Pancreatic ductal adenocarcinoma (PDAC) is an aggressive malignancy with poor prognosis and a high propensity for liver metastasis. This study presents an innate immunity-guided, macrophage (MΦ)-homing nanoplatform that enables oral delivery of theranostic agents to PDAC lesions by harnessing the migratory behavior of endogenous MΦ toward tumor-derived immune cues. The nanoplatform integrates a βGlus-R848 prodrug-constructed by conjugating β-glucans (βGlus) with the immunomodulator resiquimod (R848) via a reactive oxygen species (ROS)-responsive thioketal linker-and Ag2Te quantum dots (QDs) for near-infrared II (NIR-II) imaging, forming βGlus-R848/Ag2Te nanoparticles (NPs). Upon oral administration, βGlus facilitates the selective uptake of NPs by intestinal MΦ (βGlus-R848/Ag2Te NPs@MΦ), which subsequently migrate to the tumor microenvironment (TME). There, elevated ROS levels trigger the release of R848, reprogramming tumor-associated MΦ from an immunosuppressive M2 to an immunoactive M1 phenotype. This immune activation remodels the stroma, enhances T cell infiltration, and transforms the TME into an immunoactive state, thereby improving therapeutic outcomes.
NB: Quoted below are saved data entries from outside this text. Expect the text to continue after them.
Lemma chunks_all_but_last partLen blob :
  all_but_last (fun p => length p = partLen) (chunks partLen blob).
Proof.
  destruct (decide (0 < partLen)%nat) as [HP | HP].
  - revert blob. apply (chunks_ind partLen); [exact HP | | intros blob Hne IH].
    + by rewrite chunks_nil.
    + rewrite chunks_step by done.
      destruct (decide (drop partLen blob = [])) as [Hd | Hd].
      * rewrite Hd, chunks_nil. exact I.
      * rewrite (chunks_step partLen (drop partLen blob)) in * by done.
        cbn [all_but_last]. split; [| exact IH].
        rewrite length_take. apply Nat.min_l.
        destruct (decide (partLen <= length blob)%nat); [done |].
        rewrite drop_ge in Hd by lia. done.
  - replace partLen with O by lia. by simp chunks.
Qed.

(** A blob of exactly [k] full parts is cut into [k] parts. *)
Lemma chunks_exact partLen k blob :
  (0 < partLen)%nat -> length blob = (k * partLen)%nat ->
  length (chunks partLen blob) = k.
Proof.
  intros HP. revert blob. induction k as [| k IH]; intros blob Hlen.
  - destruct blob; [by rewrite chunks_nil | done].
  - rewrite chunks_step; [| done | destruct blob; [cbn in Hlen; lia | done]].
    cbn [length]. f_equal. apply IH. rewrite length_drop. lia.
Qed.

(** ** The reader *)

Lemma take_min {A} n (l : list A) : take n l = take (n `min` length l) l.
Proof.
  destruct (decide (n <= length l)%nat).
  - by rewrite Nat.min_l.
  - rewrite Nat.min_r by lia. by rewrite !take_ge by lia.
Qed.

Lemma drop_min {A} n (l : list A) : drop n l = drop (n `min` length l) l.
Proof.
  destruct (decide (n <= length l)%nat).
  - by rewrite Nat.min_l.
  - rewrite Nat.min_r by lia. by rewrite !drop_ge by lia.
Qed.

Lemma Read_data body cap data err body' :
  Read body cap = (data, err, body') ->
  (length data <= cap)%nat
  /\ data = take (length data) (pending body)
  /\ pending body' = drop (length data) (pending body)
  /\ script body' = tail (script body)
  /\ eof_with_data body' = eof_with_data body.
Proof.
  unfold Read, deliver.
  destruct body as [pend scr flag]; cbn [pending script eof_with_data].
  destruct scr as [| [k | | e] rest], pend as [| a pend];
    intros [= <- <- <-]; cbn [pending script eof_with_data tail length];
    rewrite ?length_take, ?take_take; cbn [length];
    repeat split; try lia; try reflexivity;
    try (f_equal; lia);
    first [apply (take_min _ (a :: pend)) | apply (drop_min _ (a :: pend))].
Qed.

Lemma Read_EOF body cap data body' :
  Read body cap = (data, EOF, body') -> pending body' = [].
Proof.
  unfold Read, deliver.
  destruct body as [pend scr flag]; cbn [pending script eof_with_data].
  destruct scr as [| [k | | e] rest], pend as [| a pend];
    try (intros [= <- <-]; reflexivity); try (intros [=]; fail).
  - destruct (take cap (a :: pend)) as [| ? ?] eqn:Ht;
      destruct (drop cap (a :: pend)) as [| ? ?] eqn:Hd; try (intros [=]; fail).
    destruct flag; intros [= <- <-]; reflexivity.
  - destruct (take (k `min` cap) (a :: pend)) as [| ? ?] eqn:Ht;
      destruct (drop (k `min` cap) (a :: pend)) as [| ? ?] eqn:Hd; try (intros [=]; fail).
    destruct flag; intros [= <- <-]; reflexivity.
Qed.

(** A read that returns neither bytes nor an error used up a script event. *)
Lemma Read_stall body cap body' :
  (0 < cap)%nat ->
  Read body cap = ([], NoError, body') -> script body <> [].
Proof.
  unfold Read, deliver.
  destruct body as [pend scr flag]; cbn [pending script eof_with_data].
  destruct scr as [| ev rest]; [| done].
  destruct pend as [| a pend]; [intros _ [=] |].
  intros Hcap. destruct cap; [lia |]. cbn [take]. intros [=].
Qed.

Lemma Read_broken body cap data e body' :
  Read body cap = (data, OtherError e, body') ->
  exists rest, script body = Broken e :: rest.
Proof.
  unfold Read, deliver.
  destruct (script body) as [| [k | | e'] rest];
    try (destruct (pending body); intros [= _ Herr _]; revert Herr;
         repeat case_match; done).
  intros [= _ -> _]. by exists rest.
Qed.

Lemma Read_reliable body cap data err body' :
  reliable body = true ->
  Read body cap = (data, err, body') ->
  reliable body' = true /\ (forall e, err <> OtherError e).
Proof.
  unfold reliable. intros Hrel HRead.
  destruct (Read_data _ _ _ _ _ HRead) as (_ & _ & _ & Hscr & _).
  split.
  - rewrite Hscr. destruct (script body) as [| ev rest]; [done |].
    cbn [forallb tail] in *. by apply andb_prop in Hrel as [_ ?].
  - intros e ->. apply Read_broken in HRead as [rest Hrest].
    rewrite Hrest in Hrel. cbn in Hrel. done.
Qed.

(** ** The part buffer *)

Lemma write_at_nil b off : write_at b off [] = b.
Proof. unfold write_at. cbn [length app]. rewrite Nat.add_0_r. apply take_drop. Qed.

Lemma write_at_length b off data :
  (off + length data <= length b)%nat -> length (write_at b off data) = length b.
Proof.
  intros Hfit. unfold write_at. rewrite !length_app, length_take, length_drop. lia.
Qed.

Lemma take_write_at b off data :
  (off + length data <= length b)%nat ->
  take (off + length data) (write_at b off data) = take off b ++ data.
Proof.
  intros Hfit. unfold write_at. rewrite app_assoc.
  apply take_app_length'. rewrite length_app, length_take. lia.
Qed.

(** ** The inner loop: gathering one part *)

(** Whenever [downloadPart] hands back a part, it holds the next bytes of
    the stream: as many as fit the buffer or, failing that, all that were
    left; [lastPart] is set exactly when the stream ended first. *)
Lemma downloadPart_ok fuel digest :
  forall body b ps body' b' ps' last,
    (ps < length b)%nat ->
    downloadPart fuel digest (length b) body b ps = Ok (body', b', ps', last) ->
    let m := ((length b - ps) `min` length (pending body))%nat in
    ps' = (ps + m)%nat
    /\ length b' = length b
    /\ take ps' b' = take ps b ++ take m (pending body)
    /\ pending body' = drop m (pending body)
    /\ last = bool_decide (length (pending body) < length b - ps)%nat
    /\ (length (script body') <= length (script body))%nat
    /\ eof_with_data body' = eof_with_data body.
Proof.
  induction fuel as [| fuel IH]; intros body b ps body' b' ps' last Hps Hrun; [done |].
  cbv zeta. cbn [downloadPart] in Hrun.
  destruct (Read body (length b - ps)) as [[data err] body1] eqn:HRead.
  destruct (Read_data _ _ _ _ _ HRead) as (Hcap & Hdata & Hpend & Hscr & Hflag).
  assert (Hscr' : (length (script body1) <= length (script body))%nat)
    by (rewrite Hscr; destruct (script body); cbn [tail length]; lia).
  assert (Hdlen : (length data <= length (pending body))%nat).
  { pose proof (f_equal length Hdata) as Hl. rewrite length_take in Hl. lia. }
  assert (Hlen1 : length (write_at b ps data) = length b)
    by (apply write_at_length; lia).
  destruct (Nat.eqb_spec (length data) 0) as [Hzero | Hpos].
  - apply nil_length_inv in Hzero. subst data. cbn [length] in *.
    rewrite drop_0 in Hpend. rewrite write_at_nil in *.
    destruct err as [| | e]; [| | done].
    + apply IH in Hrun; [| exact Hps]. rewrite Hpend, Hflag in Hrun.
      destruct Hrun as (? & ? & ? & ? & ? & ? & ?). repeat split; try done. lia.
    + injection Hrun as <- <- <- <-.
      apply Read_EOF in HRead. rewrite HRead in Hpend. rewrite <- Hpend.
      cbn [length]. rewrite Nat.min_0_r, Nat.add_0_r, app_nil_r.
      repeat split; try done. symmetry. apply bool_decide_eq_true. lia.
  - assert (Herr : forall r : outcome (reader * list byte * nat * bool),
               match err with OtherError e => Err ("Read(" +:+ digest +:+ "): " +:+ e)
                            | _ => r end = Ok (body', b', ps', last) ->
               r = Ok (body', b', ps', last)) by (intros r; destruct err; done).
    apply Herr in Hrun. clear Herr.
    destruct (Nat.eqb_spec (ps + length data) (length b)) as [Hfull | Hmore].
    + injection Hrun as <- <- <- <-.
      replace ((length b - ps) `min` length (pending body))%nat with (length data) by lia.
      rewrite take_write_at by lia. rewrite <- Hdata.
      repeat split; try done. symmetry. apply bool_decide_eq_false. lia.
    + rewrite <- Hlen1 in Hrun. apply IH in Hrun; [| lia].
      rewrite Hlen1, Hpend, length_drop, Hflag in Hrun.
      destruct Hrun as (-> & Hb' & Htake & Hrest & Hlast & Hs & Hf).
      set (m1 := ((length b - (ps + length data)) `min`
                    (length (pending body) - length data))%nat) in *.
      replace ((length b - ps) `min` length (pending body))%nat
        with (length data + m1)%nat by lia.
      repeat split.
      * lia.
      * exact Hb'.
      * rewrite Htake, take_write_at by lia.
        rewrite <- app_assoc. f_equal.
        rewrite <- take_take_drop. by rewrite <- Hdata.
      * rewrite Hrest. apply drop_drop.
      * rewrite Hlast. apply bool_decide_ext. lia.
      * lia.
      * exact Hf.
Qed.

(** On a stream that does not break, the inner loop ends within as many
    reads as the script has events and the stream has bytes, plus one. *)
Lemma downloadPart_runs fuel digest :
  forall body b ps,
    (ps < length b)%nat ->
    reliable body = true ->
    (length (script body) + length (pending body) < fuel)%nat ->
    exists body' b' ps' last,
      downloadPart fuel digest (length b) body b ps = Ok (body', b', ps', last)
      /\ reliable body' = true.
Proof.
  induction fuel as [| fuel IH]; intros body b ps Hps Hrel Hfuel; [lia |].
  cbn [downloadPart].
  destruct (Read body (length b - ps)) as [[data err] body1] eqn:HRead.
  destruct (Read_data _ _ _ _ _ HRead) as (Hcap & Hdata & Hpend & Hscr & _).
  destruct (Read_reliable _ _ _ _ _ Hrel HRead) as [Hrel1 Herr].
  assert (Hlen1 : length (write_at b ps data) = length b)
    by (apply write_at_length; lia).
  assert (Hscr' : (length (script body1) <= length (script body))%nat)
    by (rewrite Hscr; destruct (script body); cbn [tail length]; lia).
  assert (Hdlen : (length data <= length (pending body))%nat).
  { pose proof (f_equal length Hdata) as Hl. rewrite length_take in Hl. lia. }
  apply (f_equal length) in Hpend. rewrite length_drop in Hpend.
  destruct (Nat.eqb_spec (length data) 0) as [Hzero | Hpos].
  - apply nil_length_inv in Hzero. subst data. rewrite write_at_nil.
    destruct err as [| | e];
      [| do 4 eexists; split; [reflexivity | exact Hrel1] | by destruct (Herr e)].
    apply IH; [exact Hps | exact Hrel1 |].
    apply Read_stall in HRead; [| lia].
    rewrite Hscr, Hpend. destruct (script body); [done |]. cbn [tail length] in *. lia.
  - assert (Hgo : forall r : outcome (reader * list byte * nat * bool),
               match err with OtherError e => Err ("Read(" +:+ digest +:+ "): " +:+ e)
                            | _ => r end = r)
      by (intros r; destruct err as [| | e]; [done | done | by destruct (Herr e)]).
    rewrite Hgo. clear Hgo.
    destruct (Nat.eqb_spec (ps + length data) (length b)) as [Hfull | Hmore];
      [do 4 eexists; split; [reflexivity | exact Hrel1] |].
    rewrite <- Hlen1. apply IH; [lia | exact Hrel1 | lia].
Qed.

(** ** The outer loop: uploading and hashing the parts *)

Section Parts.

Variable w : world.
Variables destRepo layerDigest : string.
Variable upload : InitiateLayerUploadOutput.

(** The part uploads a run of the loop has issued, successful or not,
    are the leading parts of the stream's content, in order; a run that
    reaches the end of the stream has issued all of them and has hashed
    exactly their bytes. *)
Lemma uploadParts_trace fuel :
  forall body b first sha t t' o,
    (0 < length b)%nat ->
    Z.to_nat (PartSize upload) = length b ->
    uploadParts w fuel destRepo layerDigest upload body b first sha t = (t', o) ->
    exists parts,
      parts `prefix_of` chunks (length b) (pending body)
      /\ t' = t ++ part_calls destRepo (UploadId upload) first parts
      /\ match o with
         | Ok sha' => parts = chunks (length b) (pending body)
                      /\ sha' = foldl Sha256.Write sha parts
         | _ => True
         end.
Proof.
  induction fuel as [| fuel IH]; intros body b first sha t t' o Hb HP Hrun.
  { injection Hrun as <- <-. exists []. rewrite app_nil_r.
    split; [apply prefix_nil | done]. }
  cbn [uploadParts] in Hrun. rewrite HP in Hrun.
  destruct (downloadPart (S fuel) layerDigest (length b) body b 0)
    as [[[[body' b'] ps] last] | e | msg |] eqn:Hdl;
    try (injection Hrun as <- <-; exists []; rewrite app_nil_r;
         split; [apply prefix_nil | done]).
  apply downloadPart_ok in Hdl; [| exact Hb].
  rewrite Nat.sub_0_r, Nat.add_0_l, take_0 in Hdl. cbn [app] in Hdl.
  destruct Hdl as (Hps & Hb' & Htake & Hrest & Hlast & _ & _).
  destruct (Nat.eqb_spec ps 0) as [Hzero | Hpos].
  - assert (Hnil : pending body = []) by (apply nil_length_inv; lia).
    rewrite Hnil in *. cbn [length] in Hlast.
    rewrite bool_decide_eq_true_2 in Hlast by lia. subst last.
    injection Hrun as <- <-. exists []. rewrite app_nil_r, chunks_nil.
    split; [apply prefix_nil | done].
  - assert (Hne : pending body <> []) by (intros Hnil; rewrite Hnil in Hps; cbn in Hps; lia).
    assert (Hpart : take ps b' = take (length b) (pending body))
      by (rewrite Htake; symmetry; apply take_min).
    assert (Hplen : length (take ps b') = ps) by (rewrite length_take; lia).
    rewrite (chunks_step (length b) (pending body)) by done.
    unfold bind, request in Hrun.
    destruct (uploadLayerPart w t (take ps b') first _ destRepo (UploadId upload))
      as [[] | e].
    + destruct last.
      * injection Hrun as <- <-.
        symmetry in Hlast. apply bool_decide_eq_true in Hlast.
        rewrite (drop_ge (pending body)) by lia. rewrite chunks_nil.
        exists [take (length b) (pending body)].
        rewrite <- Hpart. cbn [part_calls foldl]. rewrite Hplen. done.
      * symmetry in Hlast. apply bool_decide_eq_false in Hlast.
        apply IH in Hrun; [| lia | lia].
        destruct Hrun as (parts & Hpre & -> & Ho).
        rewrite Hb', Hrest in *.
        replace ps with (length b) in * by lia.
        replace ((length b) `min` length (pending body))%nat with (length b) in * by lia.
        exists (take (length b) (pending body) :: parts).
        split; [by apply prefix_cons |].
        rewrite <- Hpart. cbn [part_calls foldl]. rewrite Hplen, <- app_assoc.
        split; [done |].
        destruct o as [sha' | | |]; try done.
        destruct Ho as [-> ->]. done.
    + injection Hrun as <- <-.
      exists [take (length b) (pending body)].
      rewrite <- Hpart. cbn [part_calls]. rewrite Hplen.
      split; [| done]. apply prefix_cons, prefix_nil.
Qed.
Concurrently, Ag2Te QDs enable deep-tissue NIR-II imaging for real-time visualization of PDAC progression, liver metastasis, and treatment response. Guided by innate immune signals, this MΦ-homing theranostic platform offers a promising strategy to overcome current challenges in PDAC treatment by integrating targeted immunotherapy with noninvasive, real-time disease monitoring.